◆ WORK TASK
How many lines in the data that follows contain the word "writeRequest"? Only that number is needed.

RAW DATA below:

(** * ViNetwork: the central store, the capture reconciler and the modal
    key interpreter, embedded from the TypeScript sources.

    - [StateManager]  (src/core/StateManager.ts)
    - [NetworkCapture] (src/core/NetworkCapture.ts)
    - [KeyboardHandler] (src/core/KeyboardHandler.ts)
    - the two input paths that write the search query and the filter set
      (src/devtools/panel.ts, src/core/FilterManager.ts);
    - the presentation components that the key interpreter calls: the
      keyboard side of [FilterManager], [JsonViewer], [HeadersList] and
      [CopyMenu] (src/core/FilterManager.ts, src/components).

    JavaScript objects that the code shares by reference (arrays of
    requests, request records, the [Set] of resource types, the
    expansion [Map]) live in an explicit heap and are named by
    locations, so that aliasing between the store, its snapshots, the
    memoized view and the closures of pending frame callbacks is part of
    the model.  The browser is modelled by the queue of pending
    [requestAnimationFrame] callbacks, the live [setTimeout] timers and a
    trace of observable effects (subscriber notifications, fuzzy-index
    constructions, calls into presentation components). *)

From Stdlib Require Import ZArith Lia Bool.
From stdpp Require Import base option list gmap strings pretty.

Local Open Scope Z_scope.

(** ** Enumerations of src/types *)

Inductive AppMode := NORMAL | SEARCH | FILTER | INSPECT | COPY.

Inductive InspectFocus := HEADERS | RESPONSE | PREVIEW.

(** ['headers' | 'response' | 'preview'], the type of [previewTab]. *)
Inductive PreviewTab := TabHeaders | TabResponse | TabPreview.

Inductive ResourceType :=
  XHR | FETCH | DOC | CSS | JS | IMG | FONT | MEDIA | MANIFEST | SOCKET | WASM | OTHER.

#[global] Instance AppMode_eq_dec : EqDecision AppMode.
Proof. solve_decision. Defined.

#[global] Instance InspectFocus_eq_dec : EqDecision InspectFocus.
Proof. solve_decision. Defined.

#[global] Instance PreviewTab_eq_dec : EqDecision PreviewTab.
Proof. solve_decision. Defined.

#[global] Instance ResourceType_eq_dec : EqDecision ResourceType.
Proof. solve_decision. Defined.

(** The string value of each [ResourceType] member (the enum is a string
    enum; filter checkboxes carry these strings). *)
Definition resourceTypeValue (t : ResourceType) : string :=
  match t with
  | XHR => "xhr" | FETCH => "fetch" | DOC => "document" | CSS => "stylesheet"
  | JS => "script" | IMG => "image" | FONT => "font" | MEDIA => "media"
  | MANIFEST => "manifest" | SOCKET => "websocket" | WASM => "wasm" | OTHER => "other"
  end.

Definition allResourceTypes : list ResourceType :=
  [XHR; FETCH; DOC; CSS; JS; IMG; FONT; MEDIA; MANIFEST; SOCKET; WASM; OTHER].

(** [value as ResourceType]: the member whose string is [v], if any. *)
Definition resourceTypeOfValue (v : string) : option ResourceType :=
  List.find (fun t => bool_decide (resourceTypeValue t = v)) allResourceTypes.

(** ** Heap locations *)

(** Identity of a JavaScript object. *)
Definition loc := nat.

(** A JSON value ([unknown] in the sources). *)
#[local] Set Warnings "-register-all".
Inductive JsonValue :=
| JNull
| JBool (b : bool)
| JNumber (n : Z)
| JString (s : string)
| JArray (items : list JsonValue)
| JObject (entries : list (string * JsonValue)).
#[local] Set Warnings "register-all".

Inductive JsonType := TObject | TArray | TString | TNumber | TBoolean | TNull.

Record JsonNode := {
  key : string;
  value : JsonValue;
  type : JsonType;
  path : string;
  isExpanded : bool;
  level : Z
}.

(** ** NetworkRequest

    Numbers are JavaScript doubles in the sources; every number the
    modelled code computes with is an integer count, index or status, and
    is a [Z] here.  Timestamps are kept as integers too (the rounding of
    [timestamp * 1000] is not modelled; nothing below depends on it). *)
Record NetworkRequest := {
  r_id : string;
  r_url : string;
  r_name : string;
  r_method : string;
  r_type : ResourceType;
  r_status : Z;
  r_statusText : string;
  r_timestamp : Z;
  r_duration : Z;
  r_size : Z;
  r_requestHeaders : list (string * string);
  r_responseHeaders : list (string * string);
  r_requestBody : option string;
  r_responseBody : option JsonValue;
  r_initiator : option string
}.

#[global] Instance NetworkRequest_inhabited : Inhabited NetworkRequest :=
  populate {| r_id := ""; r_url := ""; r_name := ""; r_method := ""; r_type := OTHER;
              r_status := 0; r_statusText := ""; r_timestamp := 0; r_duration := 0;
              r_size := 0; r_requestHeaders := []; r_responseHeaders := [];
              r_requestBody := None; r_responseBody := None; r_initiator := None |}.

(** ** The heap

    One sort per kind of shared object:
    - [arrays]: [NetworkRequest[]] objects, holding references to records;
    - [requestObjects]: the [NetworkRequest] records themselves;
    - [typeSets]: [Set<ResourceType>] objects, in insertion order;
    - [expandedMaps]: [Map<string, boolean>] objects. *)
Record Heap := {
  arrays : gmap loc (list loc);
  requestObjects : gmap loc NetworkRequest;
  typeSets : gmap loc (list ResourceType);
  expandedMaps : gmap loc (gmap string bool);
  nextLoc : loc
}.

Definition readArray (h : Heap) (a : loc) : list loc := arrays h !!! a.

Definition readRequest (h : Heap) (r : loc) : NetworkRequest := requestObjects h !!! r.

Definition readTypes (h : Heap) (s : loc) : list ResourceType := typeSets h !!! s.

Definition readExpanded (h : Heap) (m : loc) : gmap string bool := expandedMaps h !!! m.

Definition writeArray (a : loc) (v : list loc) (h : Heap) : Heap :=
  {| arrays := <[a := v]> (arrays h); requestObjects := requestObjects h;
     typeSets := typeSets h; expandedMaps := expandedMaps h; nextLoc := nextLoc h |}.

Definition writeRequest (r : loc) (v : NetworkRequest) (h : Heap) : Heap :=
  {| arrays := arrays h; requestObjects := <[r := v]> (requestObjects h);
     typeSets := typeSets h; expandedMaps := expandedMaps h; nextLoc := nextLoc h |}.

Definition writeTypes (s : loc) (v : list ResourceType) (h : Heap) : Heap :=
  {| arrays := arrays h; requestObjects := requestObjects h;
     typeSets := <[s := v]> (typeSets h); expandedMaps := expandedMaps h;
     nextLoc := nextLoc h |}.

Definition writeExpanded (m : loc) (v : gmap string bool) (h : Heap) : Heap :=
  {| arrays := arrays h; requestObjects := requestObjects h;
     typeSets := typeSets h; expandedMaps := <[m := v]> (expandedMaps h);
     nextLoc := nextLoc h |}.

(** Allocation of a fresh object: it takes the next unused location. *)
Definition bump (h : Heap) : Heap :=
  {| arrays := arrays h; requestObjects := requestObjects h; typeSets := typeSets h;
     expandedMaps := expandedMaps h; nextLoc := S (nextLoc h) |}.

Definition allocArray (v : list loc) (h : Heap) : loc * Heap :=
  (nextLoc h, bump (writeArray (nextLoc h) v h)).

Definition allocRequest (v : NetworkRequest) (h : Heap) : loc * Heap :=
  (nextLoc h, bump (writeRequest (nextLoc h) v h)).

#[global] Arguments readArray : simpl never.
#[global] Arguments readRequest : simpl never.
#[global] Arguments readTypes : simpl never.
#[global] Arguments readExpanded : simpl never.
#[global] Arguments writeArray : simpl never.
#[global] Arguments writeRequest : simpl never.
#[global] Arguments writeTypes : simpl never.
#[global] Arguments writeExpanded : simpl never.
#[global] Arguments bump : simpl never.

(** ** JavaScript array and Set primitives *)

(** [Array.prototype.splice(start, deleteCount)], the array it leaves
    behind: a negative [start] counts from the end, a [start] past the end
    is the end, and at most the elements that exist are removed. *)
Definition spliceStart (len : nat) (start : Z) : nat :=
  if start <? 0 then Z.to_nat (Z.max (Z.of_nat len + start) 0)
  else Nat.min (Z.to_nat start) len.

Definition splice {A} (start deleteCount : Z) (l : list A) : list A :=
  let s := spliceStart (length l) start in
  let d := Nat.min (Z.to_nat (Z.max deleteCount 0)) (length l - s) in
  take s l ++ drop (s + d) l.

(** [Set.prototype.has / add / delete] on an insertion-ordered set. *)
Definition setHas (t : ResourceType) (s : list ResourceType) : bool :=
  bool_decide (t ∈ s).

Definition setAdd (t : ResourceType) (s : list ResourceType) : list ResourceType :=
  if setHas t s then s else s ++ [t].

Definition setDelete (t : ResourceType) (s : list ResourceType) : list ResourceType :=
  List.filter (fun x => negb (bool_decide (x = t))) s.

(** ** AppState and partial updates *)

Record FilterState := {
  types : loc;               (* the Set<ResourceType> object *)
  statusCodes : list Z
}.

End of RAW DATA.

◆ OUTPUT OF THE EXERCISE
3